Informasi dari sumber yang layak dipercaya, kepada Harian Orbit kemarin mengungkapkan, Darwinsyah awalnya dikenal cukup idealis dan selektif terhadap pemberian pejabat.
Sumber itu mencontohkan, Darwinsyah pernah mengembalikan parsel lebaran pemberian Syamsul Arifin ketika masih menjabat Bupati Langkat. Alasan Darwin disebutkan, dia meragukan kehalalan, menghindari asal parsel dari korupsi.
Tak bermoralnya, kata sumber, justru dalam salah satu acara di Makasar, ketika Darwinsyah menjabat Kaban Kesbang Linmas Provsu, dia menyanjung dan terkesan bagaikan menjilat bosnya.
Sekarang, dia malah diangkat menjadi Kadisperindagsu, padahal tidak mempunyai kafabelitas dan latarbelakang pendidikan yang tepat untuk mengurusi perdagangan dan perindustrian.
Sumber juga menyebutkan, sharusnya Darwinsyah sebagai Calon Walikota Tebingtinggi yang ‘keok’ pada pemilihan walikota lemang itu beberapa waktu lalu tidak layak memperoleh promosi jabatan. “Tentang PNS yang mencalonkan diri sebagai kepala daerah dan kalah, maka tidak akan dipromosikan. Itu konsideran hukumnya cukup jelas,” katanya.

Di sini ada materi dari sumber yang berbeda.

(** * do_release.py: the release script of kotlin-datastore

    A shallow embedding of [do_release.py] and the properties of its version
    handling, of its rewriting of the build files and of the sequence of
    commands it runs.

    Conventions of the embedding.
    - A Python [str] is a Rocq [string]; its characters are the code points
      0..255.
    - A Python [int] is a [Z]; [int] and [str] refuse more than 4300
      digits, the default limit of the interpreter.
    - The working tree is a finite map from the paths [os.walk('.')] produces
      to the stored contents of the files. Every file can be read and
      decoded; text-mode reading applies the universal-newline translation,
      text-mode writing stores the text as it is (the POSIX behaviour; the
      script runs [./gradlew]).
    - The order in which [os.walk('.')] comes to the files is the file
      system's, and is a parameter: a listing of the paths, each of them
      once, that depends on no more than which paths there are.
    - A command without a null character in its arguments can be started:
      the program is there and the arguments are within the limits of the
      system. What it does to the files and to the rest of the world, and
      its exit status, are a parameter.
    - What [re] makes of a backslash in a replacement template depends on
      the version of Python, and is a parameter: a replacement function,
      [re.error] or [IndexError].
    - A function that prints, writes, runs a command or raises is a function
      from the world to a result and a world; what is printed, written and
      run is recorded in a trace. *)

From Stdlib Require Import ZArith Ascii String DecimalString.
From Stdlib Require Import Lia.
From Stdlib Require Import DecimalZ.
From stdpp Require Import base option list strings gmap sorting.
From Equations Require Import Equations.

Terlebih, lanjut sumber itu lagi, ketika menjabat Kabiro Hukum Kantor Gubsu, Darwinsyah diduga tidak mempunyai komitmen dalam menyelamatkan aset negara. Sehingga aseet Pempropsu tempat berdirinya Hotel Dirgasurya, di dekat Lapangan Benteng Medan pindah ke tangan pihak lain.
Dikatakannya, saat itu Pemrovsu menang di PN Medan melawan Munir Hamid (almarhum). Di tingkat banding pada PT kalah, namun tidak ada upaya kasasi dilakukan Darwinsyah ke MA hingga batas waktu berakhir.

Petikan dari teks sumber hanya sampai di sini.